Begin at the line containing "(** The index" in the data below and go on through the line containing "result_ack_ms : option Z;", repeating each line exactly; include both ends and no other line.
SUPPLIED RECORDS: Begin
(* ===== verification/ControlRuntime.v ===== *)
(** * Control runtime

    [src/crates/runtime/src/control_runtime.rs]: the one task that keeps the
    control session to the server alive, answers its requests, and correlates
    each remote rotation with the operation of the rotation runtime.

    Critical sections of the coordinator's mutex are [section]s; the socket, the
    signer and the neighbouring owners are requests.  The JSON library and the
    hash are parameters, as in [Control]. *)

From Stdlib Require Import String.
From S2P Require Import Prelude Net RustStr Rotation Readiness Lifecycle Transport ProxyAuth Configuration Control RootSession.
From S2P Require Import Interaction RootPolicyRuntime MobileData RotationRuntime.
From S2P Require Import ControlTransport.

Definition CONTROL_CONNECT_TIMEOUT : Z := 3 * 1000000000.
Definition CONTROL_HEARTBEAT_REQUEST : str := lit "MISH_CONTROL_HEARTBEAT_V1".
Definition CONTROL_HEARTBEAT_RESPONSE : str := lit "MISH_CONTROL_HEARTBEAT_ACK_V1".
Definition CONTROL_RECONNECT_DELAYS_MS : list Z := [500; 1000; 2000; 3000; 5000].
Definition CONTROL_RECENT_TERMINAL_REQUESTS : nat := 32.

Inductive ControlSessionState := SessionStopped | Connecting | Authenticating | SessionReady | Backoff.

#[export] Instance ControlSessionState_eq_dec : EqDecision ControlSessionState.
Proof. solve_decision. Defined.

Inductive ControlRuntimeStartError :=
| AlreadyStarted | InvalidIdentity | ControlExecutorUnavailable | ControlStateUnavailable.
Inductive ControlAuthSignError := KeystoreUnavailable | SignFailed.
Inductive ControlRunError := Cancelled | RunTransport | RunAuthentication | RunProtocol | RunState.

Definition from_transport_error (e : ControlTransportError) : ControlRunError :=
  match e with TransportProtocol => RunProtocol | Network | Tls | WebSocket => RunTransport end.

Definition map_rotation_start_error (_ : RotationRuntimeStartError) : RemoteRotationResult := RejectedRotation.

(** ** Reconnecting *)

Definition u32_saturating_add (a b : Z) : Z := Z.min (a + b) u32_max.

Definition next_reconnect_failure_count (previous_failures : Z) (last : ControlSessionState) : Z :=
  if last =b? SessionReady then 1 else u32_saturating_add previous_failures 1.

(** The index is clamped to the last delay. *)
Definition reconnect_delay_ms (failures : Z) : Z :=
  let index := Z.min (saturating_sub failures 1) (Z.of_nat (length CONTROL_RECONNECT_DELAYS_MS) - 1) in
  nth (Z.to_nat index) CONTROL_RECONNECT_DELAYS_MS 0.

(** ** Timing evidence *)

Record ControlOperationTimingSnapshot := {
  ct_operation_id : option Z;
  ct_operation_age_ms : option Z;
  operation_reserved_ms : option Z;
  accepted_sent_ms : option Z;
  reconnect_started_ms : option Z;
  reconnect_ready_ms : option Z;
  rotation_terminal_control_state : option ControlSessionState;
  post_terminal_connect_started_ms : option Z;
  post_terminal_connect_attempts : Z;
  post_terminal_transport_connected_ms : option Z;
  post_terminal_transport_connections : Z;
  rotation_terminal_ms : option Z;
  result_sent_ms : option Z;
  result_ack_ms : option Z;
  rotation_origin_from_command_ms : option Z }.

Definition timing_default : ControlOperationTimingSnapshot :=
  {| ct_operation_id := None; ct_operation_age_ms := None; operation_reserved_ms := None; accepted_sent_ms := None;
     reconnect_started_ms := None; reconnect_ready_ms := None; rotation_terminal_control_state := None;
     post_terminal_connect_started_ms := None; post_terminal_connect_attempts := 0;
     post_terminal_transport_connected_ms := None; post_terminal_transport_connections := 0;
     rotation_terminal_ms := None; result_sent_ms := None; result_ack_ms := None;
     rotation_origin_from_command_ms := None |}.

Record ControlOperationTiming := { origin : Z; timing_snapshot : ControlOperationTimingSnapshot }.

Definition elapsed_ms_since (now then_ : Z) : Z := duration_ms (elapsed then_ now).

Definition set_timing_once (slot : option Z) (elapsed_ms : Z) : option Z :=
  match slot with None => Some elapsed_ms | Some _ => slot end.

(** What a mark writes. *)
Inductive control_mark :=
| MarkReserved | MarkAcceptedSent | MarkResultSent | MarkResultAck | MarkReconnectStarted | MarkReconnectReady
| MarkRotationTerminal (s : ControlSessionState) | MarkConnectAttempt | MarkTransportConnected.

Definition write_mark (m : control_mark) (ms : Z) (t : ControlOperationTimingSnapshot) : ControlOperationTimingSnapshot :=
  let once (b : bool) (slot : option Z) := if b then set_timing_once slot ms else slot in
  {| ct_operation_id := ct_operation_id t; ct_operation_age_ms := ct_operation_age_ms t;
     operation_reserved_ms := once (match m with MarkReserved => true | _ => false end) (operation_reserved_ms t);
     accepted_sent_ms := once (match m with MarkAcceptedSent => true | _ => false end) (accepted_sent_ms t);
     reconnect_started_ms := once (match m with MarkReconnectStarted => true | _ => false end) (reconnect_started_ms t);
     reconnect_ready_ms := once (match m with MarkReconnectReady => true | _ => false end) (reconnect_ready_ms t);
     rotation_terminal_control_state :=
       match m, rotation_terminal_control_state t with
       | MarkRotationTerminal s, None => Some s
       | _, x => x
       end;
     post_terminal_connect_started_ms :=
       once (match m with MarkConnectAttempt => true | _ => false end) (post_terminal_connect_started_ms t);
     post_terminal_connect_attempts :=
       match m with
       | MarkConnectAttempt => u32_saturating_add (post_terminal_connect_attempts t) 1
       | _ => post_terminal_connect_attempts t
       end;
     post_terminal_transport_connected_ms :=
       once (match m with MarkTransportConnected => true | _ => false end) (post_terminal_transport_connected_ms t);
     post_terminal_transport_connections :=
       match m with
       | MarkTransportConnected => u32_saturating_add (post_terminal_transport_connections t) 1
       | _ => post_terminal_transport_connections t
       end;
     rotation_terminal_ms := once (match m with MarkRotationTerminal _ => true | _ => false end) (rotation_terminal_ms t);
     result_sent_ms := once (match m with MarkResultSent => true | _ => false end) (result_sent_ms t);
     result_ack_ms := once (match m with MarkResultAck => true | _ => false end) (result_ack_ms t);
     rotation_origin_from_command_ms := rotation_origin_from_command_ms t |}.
SUPPLIED RECORDS: End
- **EXERCISE RESULT**
(** The index is clamped to the last delay. *)
Definition reconnect_delay_ms (failures : Z) : Z :=
  let index := Z.min (saturating_sub failures 1) (Z.of_nat (length CONTROL_RECONNECT_DELAYS_MS) - 1) in
  nth (Z.to_nat index) CONTROL_RECONNECT_DELAYS_MS 0.

(** ** Timing evidence *)

Record ControlOperationTimingSnapshot := {
  ct_operation_id : option Z;
  ct_operation_age_ms : option Z;
  operation_reserved_ms : option Z;
  accepted_sent_ms : option Z;
  reconnect_started_ms : option Z;
  reconnect_ready_ms : option Z;
  rotation_terminal_control_state : option ControlSessionState;
  post_terminal_connect_started_ms : option Z;
  post_terminal_connect_attempts : Z;
  post_terminal_transport_connected_ms : option Z;
  post_terminal_transport_connections : Z;
  rotation_terminal_ms : option Z;
  result_sent_ms : option Z;
  result_ack_ms : option Z;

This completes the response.